- _What the exercise asks_
Print the records exactly. Every mark must remain.
***** Given records
Lemma rxDecoder_CARRIER_low m :
  rx_state (rx m) = CARRIER ->
  cdCount (rxDecoder 0 m) = 0 /\ rx_state (rx (rxDecoder 0 m)) = CARRIER /\
  rx_carrier (rx (rxDecoder 0 m)) = rx_carrier (rx m).
Proof.
  intros Hs. unfold rxDecoder. mnorm. rewrite Hs.
  change (0 =? 0) with true. cbn [negb]. msimpl. repeat apply conj; reflexivity.
Qed.

Lemma rxFeed_CARRIER_count bs : forall m,
  rx_state (rx m) = CARRIER ->
  Forall (fun b => b <> 0) bs ->
  0 <= cdCount m -> cdCount m + Z.of_nat (length bs) < cdTotal m ->
  cdTotal m <= 65536 ->
  rx_state (rx (rxFeed bs m)) = CARRIER /\
  rx_carrier (rx (rxFeed bs m)) = rx_carrier (rx m) /\
  cdCount (rxFeed bs m) = cdCount m + Z.of_nat (length bs) /\
  cdTotal (rxFeed bs m) = cdTotal m.
Proof.
  induction bs as [|b bs IH]; intros m Hs Hb H0 Hn Ht.
  - rewrite rxFeed_nil. cbn [length]. repeat apply conj; [exact Hs|reflexivity|lia|reflexivity].
  - inversion Hb as [|? ? Hb1 Hb2]; subst. cbn [length] in Hn.
    rewrite rxFeed_cons.
    assert (E : u16 (cdCount m + 1) = cdCount m + 1) by (apply u16_small; lia).
    destruct (rxDecoder_CARRIER_high b m Hs Hb1) as (C & S1 & _ & T).
    rewrite E in C, S1. destruct S1 as (S1 & S2); [lia|].
    destruct (IH (rxDecoder b m) S1 Hb2) as (I1 & I2 & I3 & I4); [lia|lia|lia|].
    rewrite I1, I2, I3, I4, C, S2, T. cbn [length].
    repeat apply conj; [reflexivity|reflexivity|lia|reflexivity].
Qed.
Lemma pending_payload_shape_witness :
  let pq := {| query_id := "0"; tool_name := "query_news_events"; sql := "SELECT 1";
               created_at := 0%Q |} in
  let loads := fun t => if String.eqb t "payload" then Some (pending_payload pq) else None in
  loads (_pending_response (fun _ => "payload") pq) = Some (pending_payload pq) /\
  (exists q,
     pending_payload pq = JObj [("status", JStr "PENDING_APPROVAL"); ("query", q)] /\
     _try_parse_pending_query_payload loads (_pending_response (fun _ => "payload") pq) = Some q /\
     q = JObj [("query_id", JStr (query_id pq)); ("tool_name", JStr (tool_name pq));
               ("sql", JStr (sql pq)); ("created_at", JNum (created_at pq))] /\
     json_keys q = ["query_id"; "tool_name"; "sql"; "created_at"]) /\
  (forall (payload : string) (v : json),
     _try_parse_pending_query_payload loads payload = Some v <->
     exists d q, loads payload = Some (JObj d) /\
                 dict_get d "status" = Some (JStr "PENDING_APPROVAL") /\
                 dict_get d "query" = Some (JObj q) /\ v = JObj q).
Proof.
  cbn zeta. split; [reflexivity|].
  apply pending_payload_shape. reflexivity.
Defined.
**********
- _Written solution_
Lemma rxDecoder_CARRIER_low m :
  rx_state (rx m) = CARRIER ->
  cdCount (rxDecoder 0 m) = 0 /\ rx_state (rx (rxDecoder 0 m)) = CARRIER /\
  rx_carrier (rx (rxDecoder 0 m)) = rx_carrier (rx m).
Proof.
  intros Hs. unfold rxDecoder. mnorm. rewrite Hs.
  change (0 =? 0) with true. cbn [negb]. msimpl. repeat apply conj; reflexivity.
Qed.

Lemma rxFeed_CARRIER_count bs : forall m,
  rx_state (rx m) = CARRIER ->
  Forall (fun b => b <> 0) bs ->
  0 <= cdCount m -> cdCount m + Z.of_nat (length bs) < cdTotal m ->
  cdTotal m <= 65536 ->
  rx_state (rx (rxFeed bs m)) = CARRIER /\
  rx_carrier (rx (rxFeed bs m)) = rx_carrier (rx m) /\
  cdCount (rxFeed bs m) = cdCount m + Z.of_nat (length bs) /\
  cdTotal (rxFeed bs m) = cdTotal m.
Proof.
  induction bs as [|b bs IH]; intros m Hs Hb H0 Hn Ht.
  - rewrite rxFeed_nil. cbn [length]. repeat apply conj; [exact Hs|reflexivity|lia|reflexivity].
  - inversion Hb as [|? ? Hb1 Hb2]; subst. cbn [length] in Hn.
    rewrite rxFeed_cons.
    assert (E : u16 (cdCount m + 1) = cdCount m + 1) by (apply u16_small; lia).
    destruct (rxDecoder_CARRIER_high b m Hs Hb1) as (C & S1 & _ & T).
    rewrite E in C, S1. destruct S1 as (S1 & S2); [lia|].
    destruct (IH (rxDecoder b m) S1 Hb2) as (I1 & I2 & I3 & I4); [lia|lia|lia|].
    rewrite I1, I2, I3, I4, C, S2, T. cbn [length].
    repeat apply conj; [reflexivity|reflexivity|lia|reflexivity].
Qed.
Lemma pending_payload_shape_witness :
  let pq := {| query_id := "0"; tool_name := "query_news_events"; sql := "SELECT 1";
               created_at := 0%Q |} in
  let loads := fun t => if String.eqb t "payload" then Some (pending_payload pq) else None in
  loads (_pending_response (fun _ => "payload") pq) = Some (pending_payload pq) /\
  (exists q,
     pending_payload pq = JObj [("status", JStr "PENDING_APPROVAL"); ("query", q)] /\
     _try_parse_pending_query_payload loads (_pending_response (fun _ => "payload") pq) = Some q /\
     q = JObj [("query_id", JStr (query_id pq)); ("tool_name", JStr (tool_name pq));
               ("sql", JStr (sql pq)); ("created_at", JNum (created_at pq))] /\
     json_keys q = ["query_id"; "tool_name"; "sql"; "created_at"]) /\
  (forall (payload : string) (v : json),
     _try_parse_pending_query_payload loads payload = Some v <->
     exists d q, loads payload = Some (JObj d) /\
                 dict_get d "status" = Some (JStr "PENDING_APPROVAL") /\
                 dict_get d "query" = Some (JObj q) /\ v = JObj q).
Proof.
  cbn zeta. split; [reflexivity|].
  apply pending_payload_shape. reflexivity.
Defined.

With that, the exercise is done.